Nicole KHOURI & Joana PEREIRA LEITE, p. 3-50


LES INDIENS DANS LA PRESSE COLONIALE PORTUGAISE DU MOZAMBIQUE 1930-1975
Quelle est la nature de la présence indienne au Mozambique entre 1930 et 1975 ? Cet article cherche à la saisir telle qu’elle fut attestée dans les journaux locaux de l’époque, d’un double point de vue : celui des représentations que s’en faisaient les colons, les officiels du régime de l’Estado Novo, ainsi que celles des « naturais » (blancs nés dans la colonie puis par extension les métis et les noirs « assimilés »), des porte-parole de la population indigène (africains noirs) et d’autre part, celui de la diaspora elle-même, c’est-à-dire de ceux et de ce qu’elle voulait ou pouvait donner à voir. Ainsi la lecture de la presse a-t-elle été fondée sur l’hypothèse d’un projet de modernisation d’un État autoritaire qui, pour la première fois dans l’histoire de l’Empire, crée dans sa colonie un champ social, en organisant les divers groupes en tant qu’acteurs, lesquels sont amenés à se définir, de façon différenciée autour d’enjeux communs. De cette nouvelle histoire, les Indiens sont partie prenante.
La question fondamentale devient celle du passage, en moins d’un demi-siècle, d’une situation de juxtaposition, voire de ségrégation, à leur incorporation dans un projet à la fois social et national. La presse qui, en principe, rend compte de la vie quotidienne d’une société, permet-elle de saisir une partie de l’histoire sociale de cette diaspora et des avatars de sa construction identitaire ? Quelles sont les composantes de la communauté indienne qui se sont davantage prêtées à une certaine visibilité ? À quels moments et sous quelles formes ?

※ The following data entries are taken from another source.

(** A text frame on websocket 10. *)
Lemma text_frame_witness :
  More.json_loads
    (Sample.object_text [("type", "text_message"); ("text", "hi")])
  = Some (JObj [("type", JStr "text_message"); ("text", JStr "hi")]) /\
  truthy (JStr "hi") = true /\
  WS.clients (server Sample.one_client) !! 10 = Some 0 /\
  adapter_calls
    (trace (More.handle 10
              (Sample.object_text [("type", "text_message"); ("text", "hi")])
              Sample.send_ok Sample.one_client))
  = [(0, m_send_text (JStr "hi"))].
Proof.
  assert (More.json_loads
            (Sample.object_text [("type", "text_message"); ("text", "hi")])
          = Some (JObj [("type", JStr "text_message"); ("text", JStr "hi")]))
    as Hj by (vm_compute; reflexivity).
  split; [exact Hj|]. split; [reflexivity|]. split; [reflexivity|].
  exact (proj1 (proj2 (proj2
    (text_frame_one_send_text More.json_loads Sample.format Sample.transport
       Sample.one_client 10 0 _ _ (JStr "hi") Sample.send_ok
       Hj eq_refl eq_refl eq_refl eq_refl)))).
Defined.

Lemma send_audio_failing {S} (w : World S) self audio mime o :
  streaming (client_at w self) = false \/ delivered o = false ->
  value (Gemini.send_audio self audio mime o w) = Ok false.
Proof.
  intros H. destruct (streaming (client_at w self)) eqn:Hstr.
  - destruct H as [?|Hd]; [done|]. unfold streaming in Hstr.
    apply andb_true_iff in Hstr as [Hs Hc].
    apply bool_decide_eq_true in Hs as [h Hs].
    by rewrite (send_audio_live self h audio mime o w Hs Hc), Hd.
  - by rewrite send_audio_idle.
Qed.

Lemma send_text_failing {S} (w : World S) self text o :
  streaming (client_at w self) = false \/ delivered o = false ->
  value (Gemini.send_text self text o w) = Ok false.
Proof.
  intros H. destruct (streaming (client_at w self)) eqn:Hstr.
  - destruct H as [?|Hd]; [done|]. unfold streaming in Hstr.
    apply andb_true_iff in Hstr as [Hs Hc].
    apply bool_decide_eq_true in Hs as [h Hs].
    by rewrite (send_text_live self h text o w Hs Hc), Hd.
  - by rewrite send_text_idle.
Qed.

A imprensa colonial portuguesa de Moçambique e os indianos (1930-1975)
Este artigo procura compreender, de um duplo ponto de vista, a natureza da presença indiana em Moçambique tal como ela é testemunhada nos jornais da colónia entre 1930 e 1975 : por um lado, analisam-se as representações que dela faziam os colonos, funcionários do Estado Novo, e representantes da população autóctone ; por outro, atende-se às visões que a diáspora produz de si mesma, por intermédio de alguns membros da comunidade, e ainda ao que ela queria ou podia dar a ver e si mesma. Uma hipótese decorrente da leitura da imprensa aponta para a existência do projecto de modernização de um Estado autoritário que, pela primeira vez na história do Império, cria na sua colónia um campo social, organizando os diversos grupos enquanto actores, os quais seriam levados a definir-se, de forma diferenciada, em torno de desafios comuns. Os indianos fazem parte integrante desta nova história.
Neste quadro, a questão essencial é a da passagem, em menos de meio século, de uma situação de justaposição mas de segregação, para a sua incorporação num projecto simultaneamente social e nacional. Em que medida a imprensa, vocacionada à partida para dar conta da vida quotidiana de uma sociedade, permitirá construir um segmento da história social dessa diáspora e das mutações da sua construção identitária ? E quais as componentes da comunidade indiana que mais se prestaram a uma certa visibilidade ? Em que momentos e sob que formas ?

The Portuguese Colonial Press in Mozambique and the Indian Community (1930- 1975)
The aim of this article is to ascertain the nature of the Indian presence in Mozambique as portrayed in this colony’s newspapers between 1930 and 1975. This exercise is carried out from a twin perspective: on the one hand, by assessing the representations of this community among the colonists, public officials of the Estado Novo and representatives of the autochthonous population; on the other, by taking into account both the way in which this diaspora regarded itself (as expressed by some of its members) and the way in which it sought or was able – to present itself to those outside the community. The hypothesis that underlies this survey is that of a project of modernisation by an authoritarian state, which, for the first time in the history of this Empire, created in this colony a social setting in which the various groups that made up society were regarded as actors and led to organise themselves in different ways around a series of com¬mon challenges and goals. The Indian community was part and parcel of this “new” (hi)story.
The most fundamental and perplexing issue for this group consisted in its transformation (in less than half a century) from a situation of juxtaposition or even segregation, into one that sought the incorporation into a shared national and societal project. To what extent does the press whose basic function consists of providing an account of a society’s daily life – show a part of this diaspora’s social history and evolving identity? Which segments of the Indian community lent themselves to greatest visibility? How and under which circumstances?